İmmunoterapi, tümör hücresi tarafından farklı yollarla önlenmiş olan immün sistemi, aynen diğer mikrop, virüs ve enfeksiyonda olduğu gibi, doğal savunma mekanizma gücünü tekrar aktif ederek harekete geçirmek ve tümör hücrelerini bilinir hale getirerek kanser hücrelerini yok etmeyi sağlayan bir tedavi türüdür.
Tümöral değişim hemen her organ da bağ ve kemik dokuda meydana gelebilir. En sık görülen tümörler; Beyin Tümörleri, Boyun Bölgesi Kanseri, Akciğer Kanseri Yemek Borusu Kanseri, Mide Kanseri, Karaciğer Kanseri, Pankreas Kanseri, Kalın Barsak Kanseri, Kadın ve Erkek Genital Organ Kanseri olup tüm bu kanserler için kullandığımız Antioksidan, Antienflamatuvar, Antikanserojen, Antiviral etkili bir ürünümüz Zerdeçal Ekstraktımız bulunmaktadır.

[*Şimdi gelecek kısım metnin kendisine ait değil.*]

(** * Silence endpoint compiler: a shallow embedding of
      [silence/server/endpoint.py] and the properties of its registration-time
      and request-time behaviour, and of the generator of endpoints of
      [silence/server/endpoint_creator.py].

    Python [str] values are modelled as [string]: a sequence of characters,
    each [ascii] standing for one code point in the range 0..255.  Character
    classes ([\w], white space) and [str.lower] follow Python's Unicode tables
    restricted to that range. *)

From Stdlib Require Import ZArith Strings.String Strings.Ascii Numbers.DecimalString.
From Stdlib Require Structures.OrderedTypeEx.
From Equations Require Import Equations.
From stdpp Require Import gmap strings list fin_maps sorting.

Open Scope string_scope.
Open Scope list_scope.

(** ** Characters and strings *)

Module PyStr.

Definition code (c : ascii) : N := N_of_ascii c.

Definition in_range (lo hi : N) (c : ascii) : bool :=
  (N.leb lo (code c) && N.leb (code c) hi)%bool.

(** [\w] of the [re] module on [str] patterns: alphanumeric code points
    ([str.isalnum]) and the underscore. *)
Definition is_word (c : ascii) : bool :=
  (in_range 48 57 c      (* 0-9 *)
   || in_range 65 90 c   (* A-Z *)
   || N.eqb (code c) 95  (* _ *)
   || in_range 97 122 c  (* a-z *)
   || N.eqb (code c) 170 || in_range 178 179 c || N.eqb (code c) 181
   || in_range 185 186 c || in_range 188 190 c
   || in_range 192 214 c || in_range 216 246 c || in_range 248 255 c)%bool.

(** White space: [str.isspace]. *)
Definition is_space (c : ascii) : bool :=
  (in_range 9 13 c || in_range 28 32 c || N.eqb (code c) 133
   || N.eqb (code c) 160)%bool.

(** The white space [int] accepts around a number: the separators 28 to 31
    are not part of it. *)
Definition is_int_space (c : ascii) : bool :=
  (in_range 9 13 c || N.eqb (code c) 32 || N.eqb (code c) 133
   || N.eqb (code c) 160)%bool.

Definition is_digit (c : ascii) : bool := in_range 48 57 c.

(** [str.lower] on one code point. *)
Definition lower_char (c : ascii) : ascii :=
  if (in_range 65 90 c || in_range 192 214 c || in_range 216 222 c)%bool
  then ascii_of_N (code c + 32) else c.

Fixpoint lower (s : string) : string :=
  match s with
  | EmptyString => EmptyString
  | String c s' => String (lower_char c) (lower s')
  end.

(** [s.startswith(p)] *)
Fixpoint startswith (p s : string) : bool :=
  match p, s with
  | EmptyString, _ => true
  | String a p', String b s' => Ascii.eqb a b && startswith p' s'
  | String _ _, EmptyString => false
  end.

(** [p in s] for two strings. *)
Fixpoint contains (p s : string) : bool :=
  startswith p s ||
  match s with
  | EmptyString => false
  | String _ s' => contains p s'
  end.
(* ===== verification/State.v ===== *)
(** * The kernel's data: constants, structs and global variables

    One Rocq record per C struct, one field per C field, and one record
    [kernel] whose fields are the kernel's global variables.  A pointer to an
    element of a static table ([proc[]], [cpus[]], [ftable.file[]],
    [itable.inode[]], [bcache.buf[]]) is the element's index, a null pointer is
    [None]; an address of physical memory is a [Z].  Spinlocks are named by
    [lockid] and sleep channels by [chan], so that two C expressions give the
    same address exactly when they give the same constructor term. *)

From S2P Require Import Prelude.



(** ** Record update: [r <| field := v |>] and [r <| field ::= f |>] *)

Class Update {R T : Type} (proj : R -> T) := upd : (T -> T) -> R -> R.
#[global] Hint Mode Update - - + : typeclass_instances.
Arguments upd {R T} proj {_} f r.

Notation "r <| p ::= f |>" := (upd p f r) (at level 12, left associativity).
Notation "r <| p := v |>" := (upd p (fun _ => v) r) (at level 12, left associativity).

(** ** Constants: param.h, riscv.h, memlayout.h, fs.h *)

Definition NPROC : nat := 64.
Definition NCPU : nat := 8.
Definition NOFILE : nat := 16.
Definition NFILE : nat := 100.
Definition NINODE : nat := 50.
Definition NDEV : Z := 10.
Definition ROOTDEV : Z := 1.
Definition MAXARG : nat := 32.
Definition MAXOPBLOCKS : Z := 10.
Definition LOGSIZE : Z := MAXOPBLOCKS * 3.
Definition NBUF : nat := 30.
Definition FSSIZE : Z := 1000.
Definition MAXPATH : Z := 128.
Definition NPQ : nat := 5.
Definition MAXAGE : Z := 15.

Definition PGSIZE : Z := 4096.
Definition PGSHIFT : Z := 12.
Definition PTE_V : Z := Z.shiftl 1 0.
Definition PTE_R : Z := Z.shiftl 1 1.
Definition PTE_W : Z := Z.shiftl 1 2.
Definition PTE_X : Z := Z.shiftl 1 3.
Definition PTE_U : Z := Z.shiftl 1 4.
Definition MAXVA : Z := Z.shiftl 1 (9 + 9 + 9 + 12 - 1).
Definition SATP_SV39 : Z := Z.shiftl 8 60.

Definition SSTATUS_SPP : Z := Z.shiftl 1 8.
Definition SSTATUS_SPIE : Z := Z.shiftl 1 5.
Definition SSTATUS_SIE : Z := Z.shiftl 1 1.

Definition UART0 : Z := 0x10000000.
Definition UART0_IRQ : Z := 10.
Definition VIRTIO0 : Z := 0x10001000.
Definition VIRTIO0_IRQ : Z := 1.
Definition PLIC : Z := 0x0c000000.
Definition KERNBASE : Z := 0x80000000.
Definition PHYSTOP : Z := KERNBASE + 128 * 1024 * 1024.
Definition TRAMPOLINE : Z := MAXVA - PGSIZE.
Definition KSTACK (p : Z) : Z := TRAMPOLINE - (p + 1) * 2 * PGSIZE.
Definition TRAPFRAME : Z := TRAMPOLINE - PGSIZE.

Definition ROOTINO : Z := 1.
Definition BSIZE : Z := 1024.
Definition FSMAGIC : Z := 0x10203040.
Definition NDIRECT : nat := 12.
Definition NINDIRECT : nat := 256.
Definition MAXFILE : nat := NDIRECT + NINDIRECT.
Definition DIRSIZ : nat := 14.
Definition T_DIR : Z := 1.
Definition T_FILE : Z := 2.
Definition T_DEVICE : Z := 3.
Definition CONSOLE : Z := 1.
Definition PIPESIZE : Z := 512.
Definition INPUT_BUF : Z := 128.
Definition UART_TX_BUF_SIZE : Z := 32.
Definition NUM : nat := 8.

(** ** The build-time choice of scheduler: the macro SCHEDULER of the Makefile *)

Inductive policy := RR | FCFS | PBS | MLFQ.

Class Config := sched_policy : policy.

(** ** What the kernel is linked with and runs on

    Linker symbols and the addresses of assembly entry points, and the values
    memory-mapped device registers return: the [n]th read of a device register
    gives [dev_read addr n], whatever the device does.  [uninit] is the value an
    uninitialised local variable happens to have.  [spin_fuel] bounds how often
    a busy-wait on a device register is retried. *)

Class Platform := {
  sym_end : Z;
  sym_etext : Z;
  sym_trampoline : Z;
  sym_uservec : Z;
  sym_userret : Z;
  sym_kernelvec : Z;
  sym_usertrap : Z;
  sym_forkret : Z;
  sym_disk_pages : Z;
  dev_read : Z -> nat -> Z;
  uninit : Z;
  spin_fuel : nat;
}.
(* ===== verification/Machine.v ===== *)
(** * A concrete machine

    A booted machine with an idle disk on which the theorems of the
    development are evaluated: every lock is initialised and free, hart 0 runs
    process 0 with interrupts enabled. *)

From S2P Require Import Prelude State.

Definition platform0 : Platform := {|
  sym_end := 0x80020000;
  sym_etext := 0x80008000;
  sym_trampoline := 0x80007000;
  sym_uservec := 0x80007000;
  sym_userret := 0x80007090;
  sym_kernelvec := 0x80005000;
  sym_usertrap := 0x80002000;
  sym_forkret := 0x80001000;
  sym_disk_pages := 0x8001c000;
  dev_read := fun a n => 0x60;
  uninit := 0xdeadbeef;
  spin_fuel := 8;
|}.

Definition unlocked (name : string) : spinlock := mkspinlock false name None.

Definition locks0 : gmap lockid spinlock :=
  list_to_map
    ((fun lk => (lk, unlocked "lock")) <$>
       [LPid; LWait; LTicks; LKmem; LFtable; LBcache; LItable; LLog; LCons; LPr; LUart; LVdisk] ++
       (LProc <$> seq 0 NPROC) ++ ((LSleep ∘ SBuf) <$> seq 0 NBUF) ++
       ((LSleep ∘ SInode) <$> seq 0 NINODE)).

Definition cpu0 : cpu := mkcpu (Some 0%nat) context0 0 true.

Definition hart0 : hart :=
  mkhart 0 SSTATUS_SIE 0 0 0 0 0 0 (cpu0 :: replicate 7 (mkcpu None context0 0 false)) locks0.

Definition sleeplock0 : sleeplock := mksleeplock false "sleep lock" 0.

(** Buffer [i] of the list built by binit(), the head being number NBUF. *)
Definition buf0 (i : nat) : buf :=
  let prev := if (i =? NBUF)%nat then 0%nat else S i in
  let next := if (i =? 0)%nat then NBUF else Nat.pred i in
  mkbuf false 0 0 0 sleeplock0 0 prev next (replicate (Z.to_nat BSIZE) 0).

Definition inode0 : inode := mkinode 0 0 0 sleeplock0 false 0 0 0 0 0 (replicate (S NDIRECT) 0).

Definition log0 : logstate := mklog 2 30 0 false 1 0 (replicate (Z.to_nat LOGSIZE) 0).

Definition virtq0 : virtq :=
  mkvirtq (replicate NUM (mkvdesc DmaNull 0 0 0)) 0 (replicate NUM 0) 0 (replicate NUM 0)
    (replicate NUM true) 0 (replicate NUM None) (replicate NUM 0) (replicate NUM (mkvreq 0 0 0)).

Definition sb0 : superblock := mksuperblock FSMAGIC FSSIZE 954 200 30 2 32 45.

(** The machine with the given processes in the first slots of the table. *)
Definition machine (ps : list proc) : kernel :=
  mkkernel hart0 (ps ++ replicate (NPROC - length ps) proc0) 1 (Some 0%nat) false 0
    0 ∅ ∅ ∅ 0 (replicate NFILE file0) true (buf0 <$> seq 0 (S NBUF)) ∅ [] (replicate NINODE inode0)
    sb0 log0 (mkconsole (replicate 128 0) 0 0 0) (mkuart (replicate 32 0) 0 0) true false virtq0
    true [] 0.

(** Sample processes. *)
Definition running (pid : Z) : proc := proc0 <| p_state := RUNNING |> <| p_pid := pid |>.

Definition runnable (pid ctime : Z) : proc :=
  proc0 <| p_state := RUNNABLE |> <| p_pid := pid |> <| p_ctime := ctime |> <| p_priority := 60 |>.

Definition sleeper (pid : Z) (ch : chan) (since : Z) : proc :=
  proc0 <| p_state := SLEEPING |> <| p_pid := pid |> <| p_chan := ch |> <| p_stime := since |>.
(* ===== verification/Spinlock.v ===== *)
(** * Interrupt masking and spinlocks: riscv.h, spinlock.c, cpuid()/mycpu()

    The operations as the code has them, and their effect on the running hart:
    [lock_h] and [unlock_h] are what [acquire] and [release] do to it, and
    [unlock_h] undoes [lock_h].  Every other component is verified with the
    equations [acquire_run] and [release_run]. *)

From S2P Require Import Prelude State Machine Monad.

(** ** Supervisor registers (riscv.h) *)

Definition r_sstatus : M Z := gets (fun s => sstatus (hw s)).

Definition w_sstatus (x : Z) : M unit := modify (fun s => s <| hw ::= fun h => h <| sstatus := x |> |>).

Definition intr_on : M unit := x <- r_sstatus; w_sstatus (Z.lor x SSTATUS_SIE).

Definition intr_off : M unit := x <- r_sstatus; w_sstatus (Z.land x (Z.lnot SSTATUS_SIE)).

Definition intr_get : M bool :=
  x <- r_sstatus; ret (negb (Z.land x SSTATUS_SIE =? 0)).

Definition r_tp : M nat := gets (fun s => tp (hw s)).

(** ** The current CPU (proc.c) *)

Definition cpuid : M nat := id <- r_tp; ret id.

(** [&cpus[id]], as the index [id]. *)
Definition mycpu : M nat := id <- cpuid; ret id.

Definition cpu_at (c : nat) : M cpu :=
  o <- gets (fun s => cpus (hw s) !! c); deref "cpus" o.

Definition cpu_upd (c : nat) (f : cpu -> cpu) : M unit :=
  modify (fun s => s <| hw ::= fun h => h <| cpus ::= alter f c |> |>).

Definition lock_at (lk : lockid) : M spinlock :=
  o <- gets (fun s => locks (hw s) !! lk); deref "spinlock" o.

Definition lock_upd (lk : lockid) (f : spinlock -> spinlock) : M unit :=
  modify (fun s => s <| hw ::= fun h => h <| locks ::= alter f lk |> |>).

(** ** spinlock.c *)

Definition initlock (lk : lockid) (name : string) : M unit :=
  modify (fun s => s <| hw ::= fun h => h <| locks ::= <[lk := mkspinlock false name None]> |> |>).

Hindistan ve Çin halk arasında 1000 senedir kullanımda olan Curcuma Longa bitkisinin kurutulmuş kök tozlarından elde edilen Zerdeçal Ekstraktı “Curcumin P53†in Antiinflamatuvar , Antioksidan ve antikanserojenik faydaları üzerine yapılan birçok çalışmalar, ekstrakta bulunan etken maddelerin oluşmaya başlayan kanser hücrelerini tesbit ve yok etme yeteneğine sahip olduğu, kanserin oluşma nedenleri olan inflamasyon ve reaktif oksijen radikallerini nötralize click here ederek vücuttan uzaklaşmasını sağladığı, kanserin yayılma ve metastatik faaliyetlerini etkili şekilde baskıladığı ayrıca Vasküler Endotelyal Büyüme Faktörünü (VEGF) inhibe ederek antianjiyonik fayda gösterdiği belirtilmektedir. DNA hasarı olan hücre çekirdeğinde P 53 geni aktif olur. Bu onarıcı gendir. Hücreyi dolayısıyla vücudu kanserden koruyan önemli bir proteindir. P53, DNA zarar gördüğünde DNA8 onarıcı proteinlerini harekete geçirir. Sağlam hücreleri koruma altına alır. DNA onarım edilemeyecek kadar hasar gördüğünde (kanserleştiğinde) Apoptozu (programlanmış hücre ölümü) başlatır. P53 yeterli olamadığı durumlarda P53 gibi davranan ve onun vazifesini yerine getiren Curcumin P53 Zerdeçal Ekstraktı, tüm kanser türlerinde etki göstermektedir. Zerdeçalın toz, kapsül vb. formlarının biyoyararlanımının düşük olması sebebiyle Curcumin P53 ekstraktı, sıvı ve içilebilir formda, netice veren miktarda etken madde içermektedir.